Task to complete: Starting with the line containing "db_fault E (S (ticks w))" and going on through the line containing "rewrite statement_accepted by", return the lines of the data below exactly, and only those.

Given information:
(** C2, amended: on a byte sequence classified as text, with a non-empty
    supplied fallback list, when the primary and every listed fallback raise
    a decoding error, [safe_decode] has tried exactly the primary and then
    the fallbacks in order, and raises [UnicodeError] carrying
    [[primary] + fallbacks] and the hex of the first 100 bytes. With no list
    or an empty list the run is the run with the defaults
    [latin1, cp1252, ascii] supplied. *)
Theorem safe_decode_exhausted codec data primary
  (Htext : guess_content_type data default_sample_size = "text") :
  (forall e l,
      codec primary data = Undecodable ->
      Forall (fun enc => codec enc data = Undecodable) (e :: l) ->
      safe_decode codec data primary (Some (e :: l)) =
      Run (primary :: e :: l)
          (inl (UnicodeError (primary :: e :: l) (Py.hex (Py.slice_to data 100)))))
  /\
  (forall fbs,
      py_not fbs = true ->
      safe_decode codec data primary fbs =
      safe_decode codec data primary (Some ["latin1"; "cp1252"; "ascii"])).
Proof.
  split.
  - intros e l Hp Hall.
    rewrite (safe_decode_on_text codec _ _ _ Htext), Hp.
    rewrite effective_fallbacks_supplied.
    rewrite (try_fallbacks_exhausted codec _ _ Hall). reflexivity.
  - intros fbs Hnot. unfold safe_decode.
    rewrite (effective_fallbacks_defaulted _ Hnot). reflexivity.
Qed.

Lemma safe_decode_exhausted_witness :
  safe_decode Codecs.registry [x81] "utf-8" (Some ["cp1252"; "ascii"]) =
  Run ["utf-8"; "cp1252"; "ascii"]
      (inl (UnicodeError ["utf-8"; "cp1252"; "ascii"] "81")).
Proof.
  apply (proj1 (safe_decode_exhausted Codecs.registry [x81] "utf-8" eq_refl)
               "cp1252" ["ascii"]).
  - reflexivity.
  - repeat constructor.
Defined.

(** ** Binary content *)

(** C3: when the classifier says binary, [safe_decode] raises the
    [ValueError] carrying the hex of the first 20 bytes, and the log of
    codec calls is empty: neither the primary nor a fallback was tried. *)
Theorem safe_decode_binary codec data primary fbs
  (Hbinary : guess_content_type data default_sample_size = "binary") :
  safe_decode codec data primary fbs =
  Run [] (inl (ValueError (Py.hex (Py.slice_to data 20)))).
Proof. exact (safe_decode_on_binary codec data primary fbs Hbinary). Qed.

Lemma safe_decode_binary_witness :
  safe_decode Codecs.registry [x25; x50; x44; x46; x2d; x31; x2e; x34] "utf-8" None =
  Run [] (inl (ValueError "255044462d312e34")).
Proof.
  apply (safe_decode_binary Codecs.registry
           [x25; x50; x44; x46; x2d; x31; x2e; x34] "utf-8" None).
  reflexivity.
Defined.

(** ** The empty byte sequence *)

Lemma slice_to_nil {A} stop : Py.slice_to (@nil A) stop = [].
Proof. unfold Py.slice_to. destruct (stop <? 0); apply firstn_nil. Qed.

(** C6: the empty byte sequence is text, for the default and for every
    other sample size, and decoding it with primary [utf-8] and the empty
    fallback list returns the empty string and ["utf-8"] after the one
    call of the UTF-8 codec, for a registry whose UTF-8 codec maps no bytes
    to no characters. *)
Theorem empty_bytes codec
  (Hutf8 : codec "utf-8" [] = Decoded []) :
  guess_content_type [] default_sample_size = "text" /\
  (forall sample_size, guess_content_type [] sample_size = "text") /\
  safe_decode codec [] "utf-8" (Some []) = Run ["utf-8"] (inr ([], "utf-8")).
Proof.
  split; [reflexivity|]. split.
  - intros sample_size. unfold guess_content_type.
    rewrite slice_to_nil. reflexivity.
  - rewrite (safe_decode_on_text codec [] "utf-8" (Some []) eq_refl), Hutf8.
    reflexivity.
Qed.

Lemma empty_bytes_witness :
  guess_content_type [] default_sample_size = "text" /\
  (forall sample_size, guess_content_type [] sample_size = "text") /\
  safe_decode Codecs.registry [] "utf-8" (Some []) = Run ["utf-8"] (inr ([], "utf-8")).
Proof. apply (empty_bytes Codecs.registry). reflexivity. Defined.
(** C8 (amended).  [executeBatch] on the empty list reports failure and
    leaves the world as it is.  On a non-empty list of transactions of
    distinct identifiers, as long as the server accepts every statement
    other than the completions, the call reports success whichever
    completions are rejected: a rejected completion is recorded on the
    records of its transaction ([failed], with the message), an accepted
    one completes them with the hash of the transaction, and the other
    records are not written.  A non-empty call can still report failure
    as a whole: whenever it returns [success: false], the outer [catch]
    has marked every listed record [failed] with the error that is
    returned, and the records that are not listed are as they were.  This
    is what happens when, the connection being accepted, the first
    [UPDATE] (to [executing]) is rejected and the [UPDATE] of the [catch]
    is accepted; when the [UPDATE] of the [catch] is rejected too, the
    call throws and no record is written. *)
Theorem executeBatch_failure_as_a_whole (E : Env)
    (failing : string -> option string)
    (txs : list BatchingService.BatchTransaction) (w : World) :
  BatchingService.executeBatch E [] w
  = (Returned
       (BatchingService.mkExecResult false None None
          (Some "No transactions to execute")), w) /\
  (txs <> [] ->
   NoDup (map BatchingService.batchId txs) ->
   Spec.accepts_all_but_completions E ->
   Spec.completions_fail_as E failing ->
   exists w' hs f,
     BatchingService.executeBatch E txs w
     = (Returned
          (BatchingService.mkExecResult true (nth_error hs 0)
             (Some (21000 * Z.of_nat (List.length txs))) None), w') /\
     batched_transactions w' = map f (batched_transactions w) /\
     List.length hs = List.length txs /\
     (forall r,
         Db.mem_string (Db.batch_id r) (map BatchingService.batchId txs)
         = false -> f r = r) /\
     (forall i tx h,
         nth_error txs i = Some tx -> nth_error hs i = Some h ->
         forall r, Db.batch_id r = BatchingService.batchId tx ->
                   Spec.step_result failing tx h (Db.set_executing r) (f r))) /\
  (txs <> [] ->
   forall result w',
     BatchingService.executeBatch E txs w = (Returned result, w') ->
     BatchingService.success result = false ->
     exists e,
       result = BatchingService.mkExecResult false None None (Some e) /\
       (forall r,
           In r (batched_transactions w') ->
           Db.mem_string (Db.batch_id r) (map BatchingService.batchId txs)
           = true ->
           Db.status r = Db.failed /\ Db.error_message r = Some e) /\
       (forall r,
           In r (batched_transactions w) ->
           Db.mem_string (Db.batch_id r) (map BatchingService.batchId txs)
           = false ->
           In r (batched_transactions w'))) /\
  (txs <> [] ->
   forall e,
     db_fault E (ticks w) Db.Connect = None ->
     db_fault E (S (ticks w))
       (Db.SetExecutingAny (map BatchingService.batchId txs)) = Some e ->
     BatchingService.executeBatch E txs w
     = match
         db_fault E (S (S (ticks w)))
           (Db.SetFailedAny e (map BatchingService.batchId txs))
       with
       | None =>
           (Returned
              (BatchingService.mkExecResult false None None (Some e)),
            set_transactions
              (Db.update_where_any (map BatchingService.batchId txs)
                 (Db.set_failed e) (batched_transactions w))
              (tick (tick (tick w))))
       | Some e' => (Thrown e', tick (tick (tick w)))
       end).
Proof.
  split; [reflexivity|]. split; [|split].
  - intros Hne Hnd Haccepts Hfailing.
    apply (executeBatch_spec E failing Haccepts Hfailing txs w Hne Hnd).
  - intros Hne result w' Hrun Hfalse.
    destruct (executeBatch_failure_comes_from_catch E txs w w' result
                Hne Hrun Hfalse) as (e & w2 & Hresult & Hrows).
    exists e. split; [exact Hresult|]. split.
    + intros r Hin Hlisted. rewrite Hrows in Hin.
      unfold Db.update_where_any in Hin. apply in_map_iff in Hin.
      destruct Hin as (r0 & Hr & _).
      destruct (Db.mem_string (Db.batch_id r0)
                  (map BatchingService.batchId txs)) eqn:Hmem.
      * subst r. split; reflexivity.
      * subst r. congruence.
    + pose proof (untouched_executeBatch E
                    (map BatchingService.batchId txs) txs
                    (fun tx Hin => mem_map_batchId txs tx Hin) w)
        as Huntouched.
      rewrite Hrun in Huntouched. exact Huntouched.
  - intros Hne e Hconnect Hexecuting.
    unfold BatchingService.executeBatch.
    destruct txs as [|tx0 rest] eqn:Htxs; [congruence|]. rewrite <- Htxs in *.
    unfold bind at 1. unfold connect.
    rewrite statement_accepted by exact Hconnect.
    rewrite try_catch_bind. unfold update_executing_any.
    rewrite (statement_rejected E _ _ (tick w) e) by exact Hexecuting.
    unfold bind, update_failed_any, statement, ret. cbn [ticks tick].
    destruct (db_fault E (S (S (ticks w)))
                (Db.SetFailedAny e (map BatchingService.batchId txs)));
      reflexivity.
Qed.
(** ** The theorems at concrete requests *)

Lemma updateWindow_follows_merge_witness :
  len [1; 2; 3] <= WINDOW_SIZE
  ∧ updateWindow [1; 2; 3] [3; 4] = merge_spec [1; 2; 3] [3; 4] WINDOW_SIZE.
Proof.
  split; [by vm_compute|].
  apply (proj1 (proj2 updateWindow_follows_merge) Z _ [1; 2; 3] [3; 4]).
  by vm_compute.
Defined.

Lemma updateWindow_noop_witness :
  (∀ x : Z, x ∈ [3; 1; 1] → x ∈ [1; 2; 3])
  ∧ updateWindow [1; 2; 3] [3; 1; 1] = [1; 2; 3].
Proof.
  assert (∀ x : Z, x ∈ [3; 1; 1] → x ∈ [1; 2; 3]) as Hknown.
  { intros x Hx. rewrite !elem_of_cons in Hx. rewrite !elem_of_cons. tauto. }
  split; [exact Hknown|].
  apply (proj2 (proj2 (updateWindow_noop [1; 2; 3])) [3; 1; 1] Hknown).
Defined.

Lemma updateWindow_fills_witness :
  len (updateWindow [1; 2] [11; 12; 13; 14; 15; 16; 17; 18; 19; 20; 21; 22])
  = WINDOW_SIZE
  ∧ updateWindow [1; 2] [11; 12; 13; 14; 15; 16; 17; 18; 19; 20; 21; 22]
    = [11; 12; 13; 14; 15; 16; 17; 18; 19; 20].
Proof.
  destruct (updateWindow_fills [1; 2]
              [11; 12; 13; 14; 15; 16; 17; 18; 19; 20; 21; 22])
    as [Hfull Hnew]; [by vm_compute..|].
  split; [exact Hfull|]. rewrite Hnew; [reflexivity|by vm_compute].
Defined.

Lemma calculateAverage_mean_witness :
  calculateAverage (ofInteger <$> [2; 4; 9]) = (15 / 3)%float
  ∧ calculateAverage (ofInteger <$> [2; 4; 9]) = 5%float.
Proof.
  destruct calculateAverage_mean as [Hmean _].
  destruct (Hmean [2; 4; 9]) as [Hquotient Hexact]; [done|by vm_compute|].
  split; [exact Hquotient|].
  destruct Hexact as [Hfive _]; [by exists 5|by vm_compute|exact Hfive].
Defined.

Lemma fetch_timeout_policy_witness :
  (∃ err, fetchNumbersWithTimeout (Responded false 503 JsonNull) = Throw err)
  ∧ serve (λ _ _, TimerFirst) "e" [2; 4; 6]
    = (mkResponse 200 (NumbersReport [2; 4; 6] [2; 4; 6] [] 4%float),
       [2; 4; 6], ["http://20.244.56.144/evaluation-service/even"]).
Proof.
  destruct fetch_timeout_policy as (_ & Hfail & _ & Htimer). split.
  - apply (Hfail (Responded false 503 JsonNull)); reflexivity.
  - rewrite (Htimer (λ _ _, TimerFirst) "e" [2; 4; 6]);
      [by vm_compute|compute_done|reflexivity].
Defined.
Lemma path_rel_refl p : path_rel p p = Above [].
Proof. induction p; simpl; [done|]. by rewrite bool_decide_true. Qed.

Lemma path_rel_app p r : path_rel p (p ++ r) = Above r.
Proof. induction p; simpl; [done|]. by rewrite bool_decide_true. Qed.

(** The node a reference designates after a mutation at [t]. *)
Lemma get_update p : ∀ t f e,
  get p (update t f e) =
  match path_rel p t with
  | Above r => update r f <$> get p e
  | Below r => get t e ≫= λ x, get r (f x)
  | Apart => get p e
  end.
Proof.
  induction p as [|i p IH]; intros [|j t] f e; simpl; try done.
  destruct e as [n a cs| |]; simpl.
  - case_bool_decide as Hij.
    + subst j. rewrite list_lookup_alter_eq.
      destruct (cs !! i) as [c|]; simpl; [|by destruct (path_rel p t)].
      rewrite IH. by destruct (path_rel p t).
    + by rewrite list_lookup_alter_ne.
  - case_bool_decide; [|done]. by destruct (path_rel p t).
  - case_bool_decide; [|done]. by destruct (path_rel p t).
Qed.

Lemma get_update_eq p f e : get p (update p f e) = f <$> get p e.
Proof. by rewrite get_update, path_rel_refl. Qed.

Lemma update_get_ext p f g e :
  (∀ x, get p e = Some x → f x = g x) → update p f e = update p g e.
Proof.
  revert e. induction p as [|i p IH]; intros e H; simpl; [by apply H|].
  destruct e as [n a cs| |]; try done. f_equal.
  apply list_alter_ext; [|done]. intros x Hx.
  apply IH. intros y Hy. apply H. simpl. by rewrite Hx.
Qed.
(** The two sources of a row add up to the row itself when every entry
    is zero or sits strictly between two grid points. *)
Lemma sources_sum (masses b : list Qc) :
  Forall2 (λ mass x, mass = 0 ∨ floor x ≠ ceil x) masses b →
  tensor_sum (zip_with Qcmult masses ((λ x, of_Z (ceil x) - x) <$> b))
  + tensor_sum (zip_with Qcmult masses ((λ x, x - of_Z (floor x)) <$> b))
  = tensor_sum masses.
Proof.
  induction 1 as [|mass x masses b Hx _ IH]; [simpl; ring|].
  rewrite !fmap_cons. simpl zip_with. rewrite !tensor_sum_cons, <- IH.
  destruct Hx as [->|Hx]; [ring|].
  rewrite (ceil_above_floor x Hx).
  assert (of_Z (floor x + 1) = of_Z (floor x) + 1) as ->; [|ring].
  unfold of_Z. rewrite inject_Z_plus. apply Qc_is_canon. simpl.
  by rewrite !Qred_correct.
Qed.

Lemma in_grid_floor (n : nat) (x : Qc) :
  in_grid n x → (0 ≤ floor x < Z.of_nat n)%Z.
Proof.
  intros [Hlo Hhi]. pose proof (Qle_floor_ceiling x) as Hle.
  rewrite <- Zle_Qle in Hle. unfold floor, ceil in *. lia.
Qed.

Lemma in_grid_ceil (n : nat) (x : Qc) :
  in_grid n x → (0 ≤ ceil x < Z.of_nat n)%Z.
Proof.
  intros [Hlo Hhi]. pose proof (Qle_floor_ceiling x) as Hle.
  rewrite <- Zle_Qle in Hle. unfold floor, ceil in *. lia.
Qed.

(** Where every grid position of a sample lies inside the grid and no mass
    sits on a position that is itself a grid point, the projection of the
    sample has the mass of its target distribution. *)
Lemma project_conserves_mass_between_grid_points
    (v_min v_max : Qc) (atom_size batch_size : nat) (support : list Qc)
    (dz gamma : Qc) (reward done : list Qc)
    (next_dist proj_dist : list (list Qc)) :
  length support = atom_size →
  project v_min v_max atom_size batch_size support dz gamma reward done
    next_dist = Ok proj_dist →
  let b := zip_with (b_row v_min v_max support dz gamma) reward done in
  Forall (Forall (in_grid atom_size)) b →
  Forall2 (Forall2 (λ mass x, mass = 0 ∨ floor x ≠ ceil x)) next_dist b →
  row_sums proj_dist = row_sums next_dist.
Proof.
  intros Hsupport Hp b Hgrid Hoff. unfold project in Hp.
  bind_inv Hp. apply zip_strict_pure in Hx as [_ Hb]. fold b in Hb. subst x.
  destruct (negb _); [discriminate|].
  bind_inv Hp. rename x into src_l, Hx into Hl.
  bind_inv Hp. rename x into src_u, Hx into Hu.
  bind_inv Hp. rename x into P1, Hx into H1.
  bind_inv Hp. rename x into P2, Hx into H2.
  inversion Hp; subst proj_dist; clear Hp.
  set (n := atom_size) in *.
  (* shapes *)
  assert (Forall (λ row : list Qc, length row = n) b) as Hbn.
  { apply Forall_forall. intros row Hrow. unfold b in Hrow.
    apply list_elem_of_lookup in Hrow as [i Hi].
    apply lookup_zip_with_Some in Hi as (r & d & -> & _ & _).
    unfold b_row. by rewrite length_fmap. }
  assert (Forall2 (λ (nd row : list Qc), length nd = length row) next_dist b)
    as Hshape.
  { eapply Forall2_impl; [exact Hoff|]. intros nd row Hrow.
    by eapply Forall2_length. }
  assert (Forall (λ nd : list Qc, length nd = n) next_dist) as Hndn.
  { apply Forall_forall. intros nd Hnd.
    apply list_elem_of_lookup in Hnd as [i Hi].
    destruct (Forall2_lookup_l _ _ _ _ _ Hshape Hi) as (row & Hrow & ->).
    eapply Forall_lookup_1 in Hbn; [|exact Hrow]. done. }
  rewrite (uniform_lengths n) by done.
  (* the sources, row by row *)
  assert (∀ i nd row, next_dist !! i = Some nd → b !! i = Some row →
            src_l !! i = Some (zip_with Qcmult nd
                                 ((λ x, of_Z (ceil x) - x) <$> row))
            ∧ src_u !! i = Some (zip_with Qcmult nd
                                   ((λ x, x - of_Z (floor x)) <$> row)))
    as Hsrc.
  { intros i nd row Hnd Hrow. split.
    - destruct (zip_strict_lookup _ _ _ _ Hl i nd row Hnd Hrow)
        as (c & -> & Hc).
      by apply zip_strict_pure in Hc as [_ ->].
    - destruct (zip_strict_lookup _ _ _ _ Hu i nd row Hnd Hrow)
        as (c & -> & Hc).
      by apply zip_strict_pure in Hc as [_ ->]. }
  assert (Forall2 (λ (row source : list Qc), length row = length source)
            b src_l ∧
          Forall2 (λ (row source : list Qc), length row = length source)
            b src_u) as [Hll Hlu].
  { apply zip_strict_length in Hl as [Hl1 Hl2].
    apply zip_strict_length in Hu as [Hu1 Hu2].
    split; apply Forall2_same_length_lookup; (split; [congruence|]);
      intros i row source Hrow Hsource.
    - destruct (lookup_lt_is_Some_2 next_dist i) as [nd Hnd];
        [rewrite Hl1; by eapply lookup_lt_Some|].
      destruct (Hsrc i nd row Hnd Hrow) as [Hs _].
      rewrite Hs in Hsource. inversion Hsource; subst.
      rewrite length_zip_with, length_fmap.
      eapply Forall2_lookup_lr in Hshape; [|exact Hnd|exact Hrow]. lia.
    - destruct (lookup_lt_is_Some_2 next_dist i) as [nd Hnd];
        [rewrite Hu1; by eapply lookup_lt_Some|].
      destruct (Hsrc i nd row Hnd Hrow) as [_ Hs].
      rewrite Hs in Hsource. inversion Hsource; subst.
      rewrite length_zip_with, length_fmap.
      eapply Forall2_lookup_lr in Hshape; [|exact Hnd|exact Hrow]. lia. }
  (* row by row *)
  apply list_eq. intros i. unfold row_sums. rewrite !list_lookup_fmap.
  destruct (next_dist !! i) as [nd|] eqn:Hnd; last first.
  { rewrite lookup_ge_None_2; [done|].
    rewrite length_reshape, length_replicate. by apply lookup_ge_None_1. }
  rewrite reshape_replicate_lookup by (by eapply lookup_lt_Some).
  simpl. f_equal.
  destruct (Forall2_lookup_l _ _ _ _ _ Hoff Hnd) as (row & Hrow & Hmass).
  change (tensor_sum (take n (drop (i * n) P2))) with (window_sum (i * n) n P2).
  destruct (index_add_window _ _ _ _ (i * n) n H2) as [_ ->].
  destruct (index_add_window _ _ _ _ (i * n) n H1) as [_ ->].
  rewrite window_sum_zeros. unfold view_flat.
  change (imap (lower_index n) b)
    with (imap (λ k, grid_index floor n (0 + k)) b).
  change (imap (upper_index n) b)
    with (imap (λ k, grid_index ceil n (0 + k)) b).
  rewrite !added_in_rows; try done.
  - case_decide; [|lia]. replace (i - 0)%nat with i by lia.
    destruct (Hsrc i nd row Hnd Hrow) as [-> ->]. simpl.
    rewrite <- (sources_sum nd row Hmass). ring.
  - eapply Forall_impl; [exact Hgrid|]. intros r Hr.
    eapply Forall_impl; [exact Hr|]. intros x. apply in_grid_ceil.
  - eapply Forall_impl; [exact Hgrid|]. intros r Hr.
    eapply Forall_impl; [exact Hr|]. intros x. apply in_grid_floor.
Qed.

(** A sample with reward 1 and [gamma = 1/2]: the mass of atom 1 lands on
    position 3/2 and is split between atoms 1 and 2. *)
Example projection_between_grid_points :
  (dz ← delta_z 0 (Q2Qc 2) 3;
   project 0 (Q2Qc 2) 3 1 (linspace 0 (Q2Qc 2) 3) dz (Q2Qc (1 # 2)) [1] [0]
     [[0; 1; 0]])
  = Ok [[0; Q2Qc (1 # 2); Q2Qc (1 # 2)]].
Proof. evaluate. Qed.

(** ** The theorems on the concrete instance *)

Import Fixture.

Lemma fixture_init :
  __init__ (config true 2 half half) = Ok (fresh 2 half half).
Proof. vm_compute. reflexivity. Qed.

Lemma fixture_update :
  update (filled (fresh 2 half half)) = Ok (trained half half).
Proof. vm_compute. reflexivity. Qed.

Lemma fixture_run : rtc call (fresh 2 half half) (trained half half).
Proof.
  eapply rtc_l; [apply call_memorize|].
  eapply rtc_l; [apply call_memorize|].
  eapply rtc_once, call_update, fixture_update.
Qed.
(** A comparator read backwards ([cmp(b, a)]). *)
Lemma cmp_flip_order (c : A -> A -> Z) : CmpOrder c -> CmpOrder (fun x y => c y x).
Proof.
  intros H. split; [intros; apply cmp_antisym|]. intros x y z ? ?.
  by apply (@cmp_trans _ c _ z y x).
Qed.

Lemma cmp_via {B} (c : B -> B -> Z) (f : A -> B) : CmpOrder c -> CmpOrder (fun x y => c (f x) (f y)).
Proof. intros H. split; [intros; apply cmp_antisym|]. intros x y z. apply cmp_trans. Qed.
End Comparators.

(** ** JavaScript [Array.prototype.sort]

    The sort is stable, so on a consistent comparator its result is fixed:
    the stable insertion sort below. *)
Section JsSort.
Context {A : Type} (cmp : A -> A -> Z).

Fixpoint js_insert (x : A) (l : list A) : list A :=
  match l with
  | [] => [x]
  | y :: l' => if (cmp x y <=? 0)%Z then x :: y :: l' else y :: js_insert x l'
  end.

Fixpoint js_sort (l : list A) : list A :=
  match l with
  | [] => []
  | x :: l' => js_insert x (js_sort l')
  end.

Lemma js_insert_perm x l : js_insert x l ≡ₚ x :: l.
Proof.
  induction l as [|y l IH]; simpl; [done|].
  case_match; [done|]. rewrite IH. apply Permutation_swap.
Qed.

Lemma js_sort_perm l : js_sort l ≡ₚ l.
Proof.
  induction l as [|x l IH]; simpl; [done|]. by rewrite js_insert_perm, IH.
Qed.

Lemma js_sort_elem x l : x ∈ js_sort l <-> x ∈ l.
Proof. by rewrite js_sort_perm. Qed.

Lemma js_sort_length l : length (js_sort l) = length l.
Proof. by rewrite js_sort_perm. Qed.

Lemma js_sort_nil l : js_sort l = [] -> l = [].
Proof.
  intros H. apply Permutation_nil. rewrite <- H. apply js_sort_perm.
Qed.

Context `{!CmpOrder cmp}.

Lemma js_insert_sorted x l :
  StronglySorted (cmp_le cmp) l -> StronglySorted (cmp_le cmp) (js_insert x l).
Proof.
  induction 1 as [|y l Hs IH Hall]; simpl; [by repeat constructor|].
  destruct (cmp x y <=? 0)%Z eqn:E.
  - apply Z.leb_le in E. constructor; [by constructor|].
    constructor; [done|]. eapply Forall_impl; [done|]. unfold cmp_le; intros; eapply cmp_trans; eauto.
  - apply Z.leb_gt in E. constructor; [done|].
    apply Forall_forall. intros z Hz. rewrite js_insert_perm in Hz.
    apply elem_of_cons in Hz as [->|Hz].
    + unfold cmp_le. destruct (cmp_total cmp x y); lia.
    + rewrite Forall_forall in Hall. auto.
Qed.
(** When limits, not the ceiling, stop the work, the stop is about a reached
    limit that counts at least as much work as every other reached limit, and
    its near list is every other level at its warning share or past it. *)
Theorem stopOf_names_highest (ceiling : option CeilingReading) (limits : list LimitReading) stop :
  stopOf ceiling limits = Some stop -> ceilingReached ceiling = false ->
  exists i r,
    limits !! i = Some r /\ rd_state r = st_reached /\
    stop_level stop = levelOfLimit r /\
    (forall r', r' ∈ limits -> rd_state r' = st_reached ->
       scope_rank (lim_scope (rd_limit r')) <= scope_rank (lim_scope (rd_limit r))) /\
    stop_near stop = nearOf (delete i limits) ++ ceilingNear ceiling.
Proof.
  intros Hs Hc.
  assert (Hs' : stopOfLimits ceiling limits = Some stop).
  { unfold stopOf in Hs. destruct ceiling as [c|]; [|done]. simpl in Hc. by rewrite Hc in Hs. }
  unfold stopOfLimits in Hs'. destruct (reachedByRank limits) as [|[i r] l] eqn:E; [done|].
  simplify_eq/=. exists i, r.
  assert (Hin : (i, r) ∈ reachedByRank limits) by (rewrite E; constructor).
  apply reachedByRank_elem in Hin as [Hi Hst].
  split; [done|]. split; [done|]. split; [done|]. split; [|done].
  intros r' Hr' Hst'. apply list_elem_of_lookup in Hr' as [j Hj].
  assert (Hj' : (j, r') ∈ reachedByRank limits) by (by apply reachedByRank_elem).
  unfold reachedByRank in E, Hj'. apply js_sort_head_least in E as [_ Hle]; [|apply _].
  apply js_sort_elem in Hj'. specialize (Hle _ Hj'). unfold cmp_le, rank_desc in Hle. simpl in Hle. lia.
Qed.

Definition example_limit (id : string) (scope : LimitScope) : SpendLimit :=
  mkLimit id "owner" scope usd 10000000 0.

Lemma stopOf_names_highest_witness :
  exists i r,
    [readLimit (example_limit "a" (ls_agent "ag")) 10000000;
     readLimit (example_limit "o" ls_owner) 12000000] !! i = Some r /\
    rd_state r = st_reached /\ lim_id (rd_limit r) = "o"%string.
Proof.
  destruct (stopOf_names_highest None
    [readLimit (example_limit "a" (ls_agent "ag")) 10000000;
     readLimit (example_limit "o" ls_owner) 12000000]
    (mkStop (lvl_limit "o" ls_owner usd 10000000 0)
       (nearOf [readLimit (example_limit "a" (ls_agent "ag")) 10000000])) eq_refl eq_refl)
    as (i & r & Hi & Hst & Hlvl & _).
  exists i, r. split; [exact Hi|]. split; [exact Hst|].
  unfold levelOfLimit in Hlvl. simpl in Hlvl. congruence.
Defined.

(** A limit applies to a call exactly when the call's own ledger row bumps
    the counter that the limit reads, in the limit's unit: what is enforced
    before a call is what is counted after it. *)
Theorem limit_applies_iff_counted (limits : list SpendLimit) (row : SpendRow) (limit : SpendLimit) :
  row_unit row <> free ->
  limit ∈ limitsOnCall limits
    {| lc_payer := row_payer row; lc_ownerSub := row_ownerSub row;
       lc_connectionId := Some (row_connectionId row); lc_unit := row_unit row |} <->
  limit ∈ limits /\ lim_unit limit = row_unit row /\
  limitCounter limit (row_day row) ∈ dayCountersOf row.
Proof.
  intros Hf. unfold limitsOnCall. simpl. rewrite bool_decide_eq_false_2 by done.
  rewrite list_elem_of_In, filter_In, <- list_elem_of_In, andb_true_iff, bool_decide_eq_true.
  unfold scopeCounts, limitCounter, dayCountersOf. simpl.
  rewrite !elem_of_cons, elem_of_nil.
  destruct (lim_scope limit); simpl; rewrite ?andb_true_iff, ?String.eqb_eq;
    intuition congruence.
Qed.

Task response:
     db_fault E (S (ticks w))
       (Db.SetExecutingAny (map BatchingService.batchId txs)) = Some e ->
     BatchingService.executeBatch E txs w
     = match
         db_fault E (S (S (ticks w)))
           (Db.SetFailedAny e (map BatchingService.batchId txs))
       with
       | None =>
           (Returned
              (BatchingService.mkExecResult false None None (Some e)),
            set_transactions
              (Db.update_where_any (map BatchingService.batchId txs)
                 (Db.set_failed e) (batched_transactions w))
              (tick (tick (tick w))))
       | Some e' => (Thrown e', tick (tick (tick w)))
       end).
Proof.
  split; [reflexivity|]. split; [|split].
  - intros Hne Hnd Haccepts Hfailing.
    apply (executeBatch_spec E failing Haccepts Hfailing txs w Hne Hnd).
  - intros Hne result w' Hrun Hfalse.
    destruct (executeBatch_failure_comes_from_catch E txs w w' result
                Hne Hrun Hfalse) as (e & w2 & Hresult & Hrows).
    exists e. split; [exact Hresult|]. split.
    + intros r Hin Hlisted. rewrite Hrows in Hin.
      unfold Db.update_where_any in Hin. apply in_map_iff in Hin.
      destruct Hin as (r0 & Hr & _).
      destruct (Db.mem_string (Db.batch_id r0)
                  (map BatchingService.batchId txs)) eqn:Hmem.
      * subst r. split; reflexivity.
      * subst r. congruence.
    + pose proof (untouched_executeBatch E
                    (map BatchingService.batchId txs) txs
                    (fun tx Hin => mem_map_batchId txs tx Hin) w)
        as Huntouched.
      rewrite Hrun in Huntouched. exact Huntouched.
  - intros Hne e Hconnect Hexecuting.
    unfold BatchingService.executeBatch.
    destruct txs as [|tx0 rest] eqn:Htxs; [congruence|]. rewrite <- Htxs in *.
    unfold bind at 1. unfold connect.
    rewrite statement_accepted by exact Hconnect.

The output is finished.